D'altro canto, ci dice il New York Times del 13 gennaio, mentre Ford e GM stanno conoscendo progressi nelle vendite in Usa per la Chrysler, nonostante l'ottimismo in borsa per il titolo Fiat, nulla di tutto si vede ancora. La Fiat, in qualche modo ha ancora bisogno dell'Italia come rifugio per un ipotetico fallimento internazione, laddove questo mercato non potesse essere più riconquistato. Probabilmente gli strateghi del Sì, conoscendo questo punto debole di Fabbrica Italia, si aspettavano dopo una vittoria del No una fase di rinegoziazione con il loro potere contrattuale accresciuto.
Non possiamo giocare più queste partite sul tavolo verde. I sindacati americani, nella fase di debolezza del mercato del lavoro non si sono impuntati a difendere ideologicamente l'occupazione, ma si sono seduti al tavolo con i “padroni” e col governo. Il risultato è stato che i sindacati sono proprietari della Chrysler al 62%, che le rivendicazioni sindacali hanno conosciuto una pausa e tutti gli sforzi sono concentrati sulla ripresa produttiva. Poi si vedrà.
Analoga cosa va fatta in Italia. Tutti sappiamo che la crisi economica attuale è stata provocata dalle centrali finanziarie che hanno ben poco a che fare con l'economia reale e che a tutti è piaciuto assai poco quando i governi occidentali, Usa in testa, hanno dovuto usare i soldi dei contribuenti per coprire i debiti di queste. Egualmente tutti ci rendiamo conto che, mentre si allarga sempre più il divario tra i ricchi e poveri, molti grandi imprenditori dietro il pretesto della crisi economica accrescono i profitti personali. E neanche questo ci piace. Ci sono però momenti in cui è necessario assecondare il gioco dell'avversario e attendere il momento opportuno per volgerlo a proprio favore. Cedere quando si hanno le spalle al muro non è viltà, bensì sagacia se si ha la capacità di sfruttare il momento opportuno per riprendersi il vantaggio.
Come i Presidenti americani, democratici e repubblicani, non hanno voluto correre il rischio di perdere un comparto industriale in nome della libertà economica e della globalizzazione e sono intervenuti come potere pubblico, egualmente noi non ci possiamo permettere di perdere la nostra maggiore azienda metalmeccanica, perché è il tessuto industriale che regge un Paese, non l'effimera economia finanziaria o quella turistica, che possono si aiutare ma non costituiscono base economica per eccellenza.
Dopo la vittoria del Sì al referendum di Mirafiori occorre riallacciare con pazienza il filo del confronto e del negoziato e cominciare a discutere di ritorno economico e di partecipazione agli utili, che poi è il compito autentico del sindacato.
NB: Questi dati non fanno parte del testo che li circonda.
(* ===== verification/Imu.v ===== *)
(** * Inertial sensing

    Models [subsystem4/imu_sensor.c], [imu_calibration.c], [tilt_estimation.c],
    [motion_events.c] and [hump_detection.c]: reading the accelerometer and
    magnetometer over I2C, the level calibration, tilt and heading, the
    classification of the motion and the hump detector.

    The bus is the record [imu_bus]: its replies are arbitrary functions of the
    calls made so far, newest first.  [sinf] and [atan2f] are the record [libm].
    A C array of three floats is a [vec3]; a loop over its indices is written once
    per axis. *)
From S2P Require Import Prelude CFloat BitCodec.

Record vec3 := { ax0 : float; ax1 : float; ax2 : float }.
Definition vzero : vec3 := {| ax0 := fzero; ax1 := fzero; ax2 := fzero |}.
Definition vmap2 (f : float -> float -> float) (u v : vec3) : vec3 :=
  {| ax0 := f (ax0 u) (ax0 v); ax1 := f (ax1 u) (ax1 v); ax2 := f (ax2 u) (ax2 v) |}.
(** [x[0]*x[0]+x[1]*x[1]+x[2]*x[2]] and [x[0]*y[0]+x[1]*y[1]+x[2]*y[2]] *)
Definition vdot (u v : vec3) : float := (ax0 u * ax0 v + ax1 u * ax1 v + ax2 u * ax2 v)%f32.
Record libm := { sinf : float -> float; atan2f : float -> float -> float }.

(** ** The sensor *)
Record imu_sample_t := {
  accel_g : vec3; mag_gauss : vec3; imu_timestamp_us : Z; imu_valid : bool; mag_valid : bool; overrun : bool
}.
#[export] Instance imu_sample_settable : Settable imu_sample_t := fun r =>
  Build_imu_sample_t (accel_g r) (mag_gauss r) (imu_timestamp_us r) (imu_valid r) (mag_valid r) (overrun r).
Definition zero_imu_sample : imu_sample_t :=
  {| accel_g := vzero; mag_gauss := vzero; imu_timestamp_us := 0; imu_valid := false; mag_valid := false; overrun := false |}.
Inductive bus_call := BRead (address register : Z) (n : nat) | BWrite (address register value : Z).
(** [None]: the transfer failed. *)
Record imu_bus := { bus_read : list bus_call -> option bytes; bus_write : list bus_call -> bool }.

(** [((uint32_t)hi << 8) | lo], as a signed 16-bit number *)
Definition signed16 (hi lo : Z) : Z :=
  let value := Z.lor (Z.shiftl hi 8) lo in if negb (Z.land value 0x8000 =? 0) then value - 65536 else value.
Definition vfinite (v : vec3) : bool := isfinite (ax0 v) && isfinite (ax1 v) && isfinite (ax2 v).
Definition imu_sample_is_valid (s : imu_sample_t) : bool :=
  imu_valid s && vfinite (accel_g s) && (negb (mag_valid s) || vfinite (mag_gauss s)).

(** The register writes of the set-up, in order. *)
Definition imu_setup : list bus_call :=
  [BWrite 0x19 0x20 0x47; BWrite 0x19 0x21 0x00; BWrite 0x19 0x23 0x98; BWrite 0x1e 0x00 0x14; BWrite 0x1e 0x01 0x20;
   BWrite 0x1e 0x02 0x00].
Section Sensor.
Context (bus : imu_bus).
Fixpoint write_all (l : list bus_call) (log : list bus_call) : bool * list bus_call :=
  match l with
  | [] => (true, log)
  | c :: l => let log := c :: log in if bus_write bus log then write_all l log else (false, log)
  end.
Definition imu_sensor_init (log : list bus_call) : bool * list bus_call :=
  let log := BRead 0x1e 0x0a 3 :: log in
  match bus_read bus log with
  | None => (false, log)
  | Some id =>
      if negb (nthZ 0 id 0 =? 0x48) || negb (nthZ 0 id 1 =? 0x34) || negb (nthZ 0 id 2 =? 0x33) then (false, log)
      else
        let '(ok, log) := write_all imu_setup log in
        if negb ok then (false, log)
        else
          let log := BRead 0x19 0x23 1 :: log in
          (match bus_read bus log with Some value => nthZ 0 value 0 =? 0x98 | None => false end, log)
  end.
Definition saturated (x : Z) : bool := (x <=? -2048) || (2047 <=? x).
Definition mag_in_range (x : Z) : bool := (-2048 <=? x) && (x <=? 2047).
(** The magnetometer half: big-endian X, Z, Y. *)
Definition read_mag (log : list bus_call) (out : imu_sample_t) : imu_sample_t * list bus_call :=
  let log := BRead 0x1e 0x09 1 :: log in
  match bus_read bus log with
  | None => (out, log)
  | Some status =>
      if Z.land (nthZ 0 status 0) 3 =? 0 then (out, log)
      else
        let log := BRead 0x1e 0x03 6 :: log in
        match bus_read bus log with
        | None => (out, log)
        | Some raw =>
            let x := signed16 (nthZ 0 raw 0) (nthZ 0 raw 1) in
            let z := signed16 (nthZ 0 raw 2) (nthZ 0 raw 3) in
            let y := signed16 (nthZ 0 raw 4) (nthZ 0 raw 5) in
            if mag_in_range x && mag_in_range y && mag_in_range z then
              (out <| mag_gauss := {| ax0 := (float_of_Z (- y) / flit 1100 1)%f32; ax1 := (float_of_Z x / flit 1100 1)%f32;
                                      ax2 := (float_of_Z z / flit 980 1)%f32 |} |> <| mag_valid := true |>, log)
            else (out, log)
        end
  end.
(** The result, what [*out] holds afterwards, and the calls made. *)
Definition imu_sensor_read (now : Z) (log : list bus_call) : bool * imu_sample_t * list bus_call :=
  let out := zero_imu_sample <| imu_timestamp_us := now |> in
  let log := BRead 0x19 0x27 1 :: log in
  match bus_read bus log with
  | None => (false, out, log)
  | Some status =>
      if Z.land (nthZ 0 status 0) 8 =? 0 then (false, out, log)
      else
        let out := out <| overrun := negb (Z.land (nthZ 0 status 0) 0x80 =? 0) |> in
        let log := BRead 0x19 0xa8 6 :: log in
        match bus_read bus log with
        | None => (false, out, log)
        | Some raw =>
            let x := Z.quot (signed16 (nthZ 0 raw 1) (nthZ 0 raw 0)) 16 in
            let y := Z.quot (signed16 (nthZ 0 raw 3) (nthZ 0 raw 2)) 16 in
            let z := Z.quot (signed16 (nthZ 0 raw 5) (nthZ 0 raw 4)) 16 in
            if saturated x || saturated y || saturated z then (false, out, log)
            else
              let out := out <| accel_g := {| ax0 := (float_of_Z (- y) * flit 2 1000)%f32;
                                              ax1 := (float_of_Z x * flit 2 1000)%f32;
                                              ax2 := (float_of_Z z * flit 2 1000)%f32 |} |> <| imu_valid := true |> in
              let '(out, log) := read_mag log out in (true, out, log)
        end
  end.
End Sensor.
Alla Fiat è stata data l'opportunità che voleva per non affondare l'auto italiana e per non far deragliare anche quello americano, dove è in gioco il pieno controllo della Chrysler. A Marchionne spetta ora un compito fondamentale, quello di riconquistare quote di mercato aumentando le vendite precipitate in questi ultimi mesi, dimostrando così che oltre a padroneggiare i meccanismi della finanza è in grado di incidere anche sul successo del prodotto. Ma anche il compito di non tirare troppo la corda, riconoscendo che anche al 46% che ha votato No spetta una rappresentanza sindacale.